» **WHAT TO DO**
From the material below, copy each line that holds the word "entry".

===== DATA FOR ANALYSIS

(* ===== verification/Base58.v ===== *)
(** * Base58 blocks and addresses

    [src/common/base58.cpp]: blocks of up to eight bytes are written as
    big-endian numbers in base 58, each block at a fixed width; an address adds
    a varint tag and the first four bytes of a hash. *)

From S2P Require Import Prelude IntUtil Keccak Varint.
Import IntUtil.

Module Base58.

Definition alphabet : bytes :=
  bytes_of_string "123456789ABCDEFGHJKLMNPQRSTUVWXYZabcdefghijkmnopqrstuvwxyz"%string.
Definition alphabet_size : Z := 58.
Definition encoded_block_sizes : list nat := [0; 2; 3; 5; 6; 7; 9; 10; 11]%nat.
Definition full_block_size : nat := 8.
Definition full_encoded_block_size : nat := 11.
Definition addr_checksum_size : nat := 4.

(** [alphabet[0]], the digit zero. *)
Definition alphabet_0 : Z := 49.

(** The table the constructor fills. *)
Definition reverse_alphabet_data : list Z :=
  foldl (fun m '(i, c) => <[Z.to_nat (c - alphabet_0) := i]> m)
    (replicate 74 (-1)) (zip (seqZ 0 alphabet_size) alphabet).

(** [operator()]: [letter] is a [char], sign-extended by the subtraction. *)
Definition reverse_alphabet (letter : Z) : Z :=
  let idx := u64 (swrap 8 letter - alphabet_0) in
  if idx <? 74 then nth (Z.to_nat idx) reverse_alphabet_data (-1) else -1.

Definition decoded_block_sizes_data : list Z :=
  foldl (fun m '(i, e) => <[e := i]> m)
    (replicate 12 (-1)) (zip (seqZ 0 9) encoded_block_sizes).

(** [None] when the assertion [encoded_block_size <= 11] fails. *)
Definition decoded_block_sizes (encoded_block_size : nat) : option Z := decoded_block_sizes_data !! encoded_block_size.

(** The [switch] of [uint_8be_to_64], from label [case] with [n] bytes to go. *)
Fixpoint uint_8be_cases (n case : nat) (res : Z) (data : bytes) : option Z :=
  match n, data with
  | O, _ => Some res
  | S _, [] => None
  | S n, d :: data =>
      let res := if (case =? 1)%nat then res else u64 (res ≪ 8) in
      uint_8be_cases n (S case) (Z.lor res d) data
  end.

Definition uint_8be_to_64 (data : bytes) (size : nat) : option Z :=
  if (1 <=? size)%nat && (size <=? 8)%nat then uint_8be_cases size (9 - size) 0 data
  else None.

Definition uint_64_to_8be (num : Z) (size : nat) : bytes :=
  let num_be := SWAP64 num in
  drop (8 - size) (le_digits 256 8 num_be).
(** [next_difficulty_v3] on a full window: the linearly weighted sum of
    clamped solve times is computed without overflow, its clamp is positive, and
    the next difficulty lies between one fifth and 2.5002 times the average
    difficulty [work / 60] of the window, up to rounding. *)
Theorem next_difficulty_v3_spec ts cd :
  let W := nth 60 cd 0 - nth 0 cd 0 in
  let L := clamp clamp_increase (lweighted (clamped_time ts) 1 60) clamp_decrease in
  length ts = 61%nat -> length cd = 61%nat -> Forall (fits 63) ts ->
  0 <= W -> W * 14640 < 2 ^ 64 ->
  exists D, next_difficulty_v3 ts cd = Some D /\
    D = W * 14640 / (2 * L) * 99 / 100 /\ 0 < L /\
    100000 * D <= 4167 * W /\ W < 300 * (D + 2).
Proof.
  intros W L Hts Hcd Hf HW HW'. eexists. split; [by apply v3_formula|]. split; [done|].
  fold W L. pose proof (clamp_range clamp_increase (lweighted (clamped_time ts) 1 60) clamp_decrease
    ltac:(by_eval)) as HL. fold L in HL.
  change clamp_increase with 173923 in HL. change clamp_decrease with 2174040 in HL.
  clearbody W L. split; [lia|]. set (q := W * 14640 / (2 * L)).
  assert (2 * L * q <= W * 14640 < 2 * L * (q + 1)) as Hq.
  { pose proof (Z.div_mod (W * 14640) (2 * L) ltac:(lia)) as E. fold q in E.
    pose proof (Z.mod_pos_bound (W * 14640) (2 * L) ltac:(lia)). lia. }
  assert (0 <= q) by (apply Z.div_pos; lia). clearbody q.
  assert (347846 * q <= W * 14640 < 4348080 * (q + 1)) as Hq' by nia.
  dlia.
Qed.

Lemma next_difficulty_v3_spec_witness :
  exists D, next_difficulty_v3 (steady_times 1000000 61) (steady_work 0 1000 61) = Some D /\
    D <= 2500 /\ 198 < D.
Proof.
  destruct (next_difficulty_v3_spec (steady_times 1000000 61) (steady_work 0 1000 61))
    as (D & HD & _ & _ & H1 & H2); [by_eval..|].
  exists D. change (nth 60 (steady_work 0 1000 61) 0 - nth 0 (steady_work 0 1000 61) 0) with 60000 in *.
  split; [done|lia].
Defined.

End Difficulty.
(* ===== verification/HardFork.v ===== *)
(** * Hard fork voting

    The class [HardFork] of [src/cryptonote_basic/hardfork.cpp]: the schedule
    of forks, the rolling window of block votes with its counters, and the
    index of the fork in force. The part of the block chain database the class
    uses is its own record; a lookup that throws has no result. *)

From stdpp Require Import gmap.
From S2P Require Import Prelude Config.
Import Config.

Module HardFork.

(** The fields of [cryptonote::block] that voting reads. *)
Record block := { major_version : Z; minor_version : Z }.

(** [BlockchainDB] as far as voting is concerned. *)
Record chain_db := {
  blocks : list block;
  hard_fork_versions : gmap Z Z
}.

Definition db_height (db : chain_db) : Z := Z.of_nat (length (blocks db)).
Definition get_block_from_height (db : chain_db) (h : Z) : option block := aget (blocks db) h.
Definition get_hard_fork_version (db : chain_db) (h : Z) : option Z := hard_fork_versions db !! h.
Definition set_hard_fork_version (db : chain_db) (h v : Z) : chain_db :=
  {| blocks := blocks db; hard_fork_versions := <[h := v]> (hard_fork_versions db) |}.

Record Params := { version : Z; threshold : Z; height : Z; time : Z }.

Inductive State := LikelyForked | UpdateNeeded | Ready.

Record hard_fork := {
  db : chain_db;
  forked_time : Z;
  update_time : Z;
  window_size : Z;
  default_threshold_percent : Z;
  original_version : Z;
  original_version_till_height : Z;
  heights : list Params;
  versions : list Z;        (** votes in the window, oldest first *)
  last_versions : list Z;   (** 256 counters *)
  current_fork_index : nat
}.

Definition with_db (hf : hard_fork) (d : chain_db) : hard_fork :=
  {| db := d; forked_time := forked_time hf; update_time := update_time hf;
     window_size := window_size hf; default_threshold_percent := default_threshold_percent hf;
     original_version := original_version hf;
     original_version_till_height := original_version_till_height hf;
     heights := heights hf; versions := versions hf; last_versions := last_versions hf;
     current_fork_index := current_fork_index hf |}.

Definition with_heights (hf : hard_fork) (hs : list Params) : hard_fork :=
  {| db := db hf; forked_time := forked_time hf; update_time := update_time hf;
     window_size := window_size hf; default_threshold_percent := default_threshold_percent hf;
     original_version := original_version hf;
     original_version_till_height := original_version_till_height hf;
     heights := hs; versions := versions hf; last_versions := last_versions hf;
     current_fork_index := current_fork_index hf |}.

Definition with_votes (hf : hard_fork) (vs lv : list Z) : hard_fork :=
  {| db := db hf; forked_time := forked_time hf; update_time := update_time hf;
     window_size := window_size hf; default_threshold_percent := default_threshold_percent hf;
     original_version := original_version hf;
     original_version_till_height := original_version_till_height hf;
     heights := heights hf; versions := vs; last_versions := lv;
     current_fork_index := current_fork_index hf |}.

Definition with_index (hf : hard_fork) (i : nat) : hard_fork :=
  {| db := db hf; forked_time := forked_time hf; update_time := update_time hf;
     window_size := window_size hf; default_threshold_percent := default_threshold_percent hf;
     original_version := original_version hf;
     original_version_till_height := original_version_till_height hf;
     heights := heights hf; versions := versions hf; last_versions := last_versions hf;
     current_fork_index := i |}.

(** The constructor; [None] where it throws. *)
Definition make (d : chain_db) (original_version original_version_till_height forked_time
    update_time window_size default_threshold_percent : Z) : option hard_fork :=
  if window_size =? 0 then None
  else if 100 <? default_threshold_percent then None
  else Some {| db := d; forked_time := forked_time; update_time := update_time;
     window_size := window_size; default_threshold_percent := default_threshold_percent;
     original_version := original_version;
     original_version_till_height := original_version_till_height;
     heights := []; versions := []; last_versions := replicate 256 0;
     current_fork_index := 0 |}.

Definition get_block_vote (b : block) : Z :=
  if minor_version b =? 0 then 1 else minor_version b.

Definition get_block_version (b : block) : Z := major_version b.

Definition add_fork (hf : hard_fork) (v h thr t : Z) : bool * hard_fork :=
  if v =? 0 then (false, hf)
  else if match last (heights hf) with
          | Some b => (v <=? version b) || (h <=? height b) || (t <=? time b)
          | None => false
          end
  then (false, hf)
  else if 100 <? thr then (false, hf)
  else (true, with_heights hf
          (heights hf ++ [{| version := v; threshold := thr; height := h; time := t |}])).

Definition get_effective_version (hf : hard_fork) (voting_version : Z) : Z :=
  match last (heights hf) with
  | Some b => if version b <? voting_version then version b else voting_version
  | None => voting_version
  end.

(** [heights[current_fork_index].version]. *)
Definition get_current_version_num (hf : hard_fork) : option Z :=
  version <$> heights hf !! current_fork_index hf.

Definition do_check (hf : hard_fork) (block_version voting_version : Z) : option bool :=
  v ← get_current_version_num hf;
  Some ((block_version =? v) && (v <=? voting_version)).

Definition check (hf : hard_fork) (b : block) : option bool :=
  do_check hf (get_block_version b) (get_block_vote b).

(** The loop of [get_voted_fork_index] from [n] down to [current_fork_index + 1]. *)
Fixpoint voted_loop (hf : hard_fork) (h : Z) (n : nat) (accumulated_votes : Z) : option nat :=
  if (n <=? current_fork_index hf)%nat then Some (current_fork_index hf)
  else
    p ← heights hf !! n;
    votes ← aget (last_versions hf) (version p);
    let accumulated_votes := u32 (accumulated_votes + votes) in
    let threshold := u32 (u64 (u64 (window_size hf * threshold p) + 99) / 100) in
    if (height p <=? h) && (threshold <=? accumulated_votes) then Some n
    else match n with
         | O => Some (current_fork_index hf)
         | S n' => voted_loop hf h n' accumulated_votes
         end.

(** [heights] has an entry whenever this runs; with none the source's index
    would wrap around. *)
Definition get_voted_fork_index (hf : hard_fork) (h : Z) : option nat :=
  match heights hf with
  | [] => None
  | _ => voted_loop hf h (length (heights hf) - 1) 0
  end.

Definition do_check_for_height (hf : hard_fork) (block_version voting_version h : Z) : option bool :=
  fork_index ← get_voted_fork_index hf h;
  p ← heights hf !! fork_index;
  Some ((block_version =? version p) && (version p <=? voting_version)).

Definition check_for_height (hf : hard_fork) (b : block) (h : Z) : option bool :=
  do_check_for_height hf (get_block_version b) (get_block_vote b) h.

Definition count_up (lv : list Z) (v : Z) : list Z := alter (fun n => u32 (n + 1)) (Z.to_nat v) lv.
Definition count_down (lv : list Z) (v : Z) : list Z := alter (fun n => u32 (n - 1)) (Z.to_nat v) lv.

(** [while(versions.size() >= window_size)]: forget the oldest votes; [None] when
    the assert that they were counted fails. *)
Fixpoint expire (w : Z) (vs lv : list Z) : option (list Z * list Z) :=
  match vs with
  | old_version :: vs' =>
      if w <=? Z.of_nat (length vs) then
        n ← aget lv old_version;
        _ ← asserted (1 <=? n);
        expire w vs' (count_down lv old_version)
      else Some (vs, lv)
  | [] => Some (vs, lv)
  end.
(* ===== verification/Serialization.v ===== *)
(** * Binary archives

    [src/serialization/binary_archive.h], [container.h], [crypto.h],
    [string.h] and the entry points [serialize], [parse_binary] and
    [dump_binary]. A reader takes the bytes left in the stream and has no
    result when the stream goes bad or a serializer returns [false]: every
    [FIELD] and every container loop then returns [false] up to the caller. *)

From S2P Require Import Prelude Varint.

Module Serialization.

Abbreviation reader A := (bytes -> option (A * bytes)).
Abbreviation writer A := (A -> option bytes).

(** ** [binary_archive] *)

(** The loop of [serialize_uint] for a type of [w] bits, [n] bytes to go. *)
Fixpoint get_uint_loop (w : Z) (n : nat) (shift ret : Z) (inp : bytes) : option (Z * bytes) :=
  match n with
  | O => Some (ret, inp)
  | S n =>
      match inp with
      | [] => None
      | c :: inp => get_uint_loop w n (shift + 8) (wrap w (ret + wrap w (c ≪ shift))) inp
      end
  end.

Definition get_uint (size : nat) : reader Z := get_uint_loop (8 * Z.of_nat size) size 0 0.

Fixpoint put_uint_loop (n : nat) (v : Z) : bytes :=
  match n with
  | O => []
  | S n => Z.land v 0xff :: put_uint_loop n (v ≫ 8)
  end.

Definition put_uint (size : nat) : writer Z := fun v => Some (put_uint_loop size v).

Definition get_blob (len : nat) : reader bytes := fun inp =>
  if (len <=? length inp)%nat then Some (take len inp, drop len inp) else None.

Definition put_blob : writer bytes := Some.

(** [serialize_uvarint] drops the return code of [read_varint]. *)
Definition get_varint (bits : Z) : reader Z := fun inp =>
  let '(_, v, rest) := Varint.read_varint bits inp in Some (v, rest).
#[global] Instance tx_out_nonempty : NonEmpty ok_tx_out put_tx_out.
Proof.
  intros o b _ (c & Hc & (d & _ & [= <-])%bind_Some)%bind_Some.
  apply (put_nonempty (ok := fun _ => True)) in Hc; [|done]. by destruct c.
Qed.

#[global] Instance prefix_codec : Codec ok_prefix put_prefix get_prefix.
Proof.
  intros [v u ins outs x] Hok; unfold ok_prefix in Hok; cbn in Hok; destruct_and?.
  assert (version_ok v = true) as Hv
    by (unfold version_ok; rewrite (proj2 (Z.eqb_neq _ _)), (proj2 (Z.ltb_ge _ _)) by lia; done).
  assert (fits 64 v) by (unfold fits, MAX_TRANSACTION_VERSION in *; lia).
  unfold put_prefix, get_prefix. cbn [version unlock_time vin vout extra]. rewrite Hv.
  repeat put_field. get_fields. rewrite Hv. by read_fields.
Qed.

(** ** Round trips of the ring signatures *)

Definition ok_ecdh (e : ecdhTuple) : Prop := key32 (ecdh_mask e) /\ key32 (ecdh_amount e).

Definition ok_rangeSig (r : rangeSig) : Prop :=
  length (asig r) = sizeof_boroSig /\ length (Ci r) = sizeof_key64.

Definition ok_bulletproof (p : Bulletproof) : Prop :=
  Forall key32 [bp_A p; bp_S p; bp_T1 p; bp_T2 p; bp_taux p; bp_mu p; bp_a p; bp_b p; bp_t p] /\
  vector key32 (bp_L p) /\ vector key32 (bp_R p) /\ bp_sizes_ok (bp_L p) (bp_R p) = true.

Definition ok_mg (rows cols : nat) (m : mgSig) : Prop :=
  exactly (exactly key32 cols) rows (ss m) /\ key32 (cc m).

#[global] Instance sized_codec {A} ok (put : writer A) get n :
  Codec ok put get -> Codec (exactly ok n) (put_sized put n) (get_n get n).
Proof.
  intros HC l [Hl Hn]. unfold put_sized. rewrite (proj2 (Nat.eqb_eq _ _)) by done.
  by apply (sequence_codec ok put get n).
Qed.

#[global] Instance ecdh_codec : Codec ok_ecdh put_ecdh get_ecdh.
Proof. intros [] []. unfold put_ecdh, get_ecdh. codec. Qed.

#[global] Instance rangeSig_codec : Codec ok_rangeSig put_rangeSig get_rangeSig.
Proof.
  intros [a c] [Ha Hc]. destruct (blob_codec _ a Ha) as (b1 & [= <-] & G1).
  destruct (blob_codec _ c Hc) as (b2 & [= <-] & G2).
  unfold put_rangeSig, get_rangeSig. cbn [put_blob mbind option_bind]. by get_fields.
Qed.

#[global] Instance mg_codec rows cols : Codec (ok_mg rows cols) (put_mg rows cols) (get_mg rows cols).
Proof. intros [] []. unfold put_mg, get_mg. codec. Qed.

#[global] Instance bulletproof_codec : Codec ok_bulletproof put_bulletproof get_bulletproof.
Proof.
  intros [] (Hk & HL & HR & Hs). cbn in Hk, HL, HR, Hs. decompose_Forall_hyps.
  unfold put_bulletproof, get_bulletproof.
  cbn [bp_A bp_S bp_T1 bp_T2 bp_taux bp_mu bp_L bp_R bp_a bp_b bp_t]. rewrite Hs.
  repeat put_field. get_fields. by rewrite Hs.
Qed.


(** The members of each type of signature; the others are empty. *)
Definition ok_proofs (outputs : nat) (rv : rctSig) : Prop :=
  if type rv =? RCTTypeBulletproof then
    rangeSigs rv = [] /\ Forall ok_bulletproof (bulletproofs rv) /\
    Z.of_nat (length (bulletproofs rv)) < 2 ^ 32 /\ (length (bulletproofs rv) <= outputs)%nat /\
    Z.of_nat outputs <= n_bulletproofs_max_amounts 0 (bulletproofs rv)
  else bulletproofs rv = [] /\ exactly ok_rangeSig outputs (rangeSigs rv).

Definition ok_present (here : bool) (n : nat) (l : list bytes) : Prop :=
  if here then exactly key32 n l else l = [].

Definition ok_rct (inputs outputs mixin1 : nat) (rv : rctSig) : Prop :=
  known_type (type rv) = true /\ fits 64 (txnFee rv) /\
  ok_present (type rv =? RCTTypeSimple) inputs (pseudoOuts rv) /\
  exactly ok_ecdh outputs (ecdhInfo rv) /\ exactly key32 outputs (outPk rv) /\
  ok_proofs outputs rv /\
  exactly (ok_mg mixin1 (mg_ss2_elements (type rv) inputs)) (mg_elements (type rv) inputs) (MGs rv) /\
  ok_present (type rv =? RCTTypeBulletproof) inputs (p_pseudoOuts rv).

(** What [serialize_rctsig_base] reads back. *)
Definition rct_base (rv : rctSig) : rctSig :=
  {| type := type rv; txnFee := txnFee rv; pseudoOuts := pseudoOuts rv; ecdhInfo := ecdhInfo rv;
     outPk := outPk rv; rangeSigs := []; bulletproofs := []; MGs := []; p_pseudoOuts := [] |}.

Lemma known_type_range t : known_type t = true -> t = 1 \/ t = 2 \/ t = 3.
Proof.
  unfold known_type, RCTTypeFull, RCTTypeSimple, RCTTypeBulletproof. intros H.
  destruct (Z.eqb_spec t 1), (Z.eqb_spec t 2), (Z.eqb_spec t 3); (discriminate || auto).
Qed.

Ltac eval_type :=
  unfold known_type, ok_present, RCTTypeNull, RCTTypeFull, RCTTypeSimple, RCTTypeBulletproof in *;
  cbn [Z.eqb Pos.eqb orb negb mbind option_bind] in *.

Lemma get_put_base inputs outputs m rv :
  ok_rct inputs outputs m rv ->
  exists b, put_rctsig_base inputs outputs rv = Some b /\
    forall rest, get_rctsig_base inputs outputs (b ++ rest) = Some (rct_base rv, rest).
Proof.
  destruct rv as [ty fee po ei op rs bps mgs ppo]. unfold ok_rct, rct_base, put_rctsig_base, get_rctsig_base.
  cbn [type txnFee pseudoOuts ecdhInfo outPk rangeSigs bulletproofs MGs p_pseudoOuts].
  intros (Hk & Hfee & Hpo & Hei & Hop & _). apply known_type_range in Hk as Hty.
  destruct Hty as [-> | [-> | ->]]; eval_type; subst;
    repeat put_field; get_fields; eval_type; by read_fields.
Qed.

Lemma get_put_prunable inputs outputs m rv :
  ok_rct inputs outputs m rv ->
  exists b, put_rctsig_prunable inputs outputs m rv = Some b /\
    forall rest, get_rctsig_prunable inputs outputs m (rct_base rv) (b ++ rest) = Some (rv, rest).
Proof.
  destruct rv as [ty fee po ei op rs bps mgs ppo].
  unfold ok_rct, ok_proofs, rct_base, put_rctsig_prunable, get_rctsig_prunable.
  cbn [type txnFee pseudoOuts ecdhInfo outPk rangeSigs bulletproofs MGs p_pseudoOuts].
  intros (Hk & _ & _ & _ & _ & Hp & Hmg & Hppo). apply known_type_range in Hk as Hty.
  destruct Hty as [-> | [-> | ->]]; eval_type; destruct_and?; subst.
  - codec.
  - codec.
  - rewrite wrap_small by (unfold fits; lia).
    rewrite (proj2 (Z.ltb_ge (Z.of_nat outputs) _)) by lia. rewrite Nat2Z.id, firstn_all.
    destruct (get_put_n ok_bulletproof put_bulletproof get_bulletproof bps) as (pb & -> & Gpb); [done|].
    put_field. rewrite (proj2 (Z.ltb_ge (n_bulletproofs_max_amounts 0 bps) _)) by lia.
    cbn [mbind option_bind]. repeat put_field. get_fields.
    rewrite (proj2 (Z.ltb_ge (Z.of_nat outputs) _)), Nat2Z.id, Gpb by lia. cbn [mbind option_bind].
    rewrite (proj2 (Z.ltb_ge (n_bulletproofs_max_amounts 0 bps) _)) by lia.
    cbn [mbind option_bind]. by read_fields.
Qed.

==========

» **RESPONSE**
(** [heights] has an entry whenever this runs; with none the source's index
    [string.h] and the entry points [serialize], [parse_binary] and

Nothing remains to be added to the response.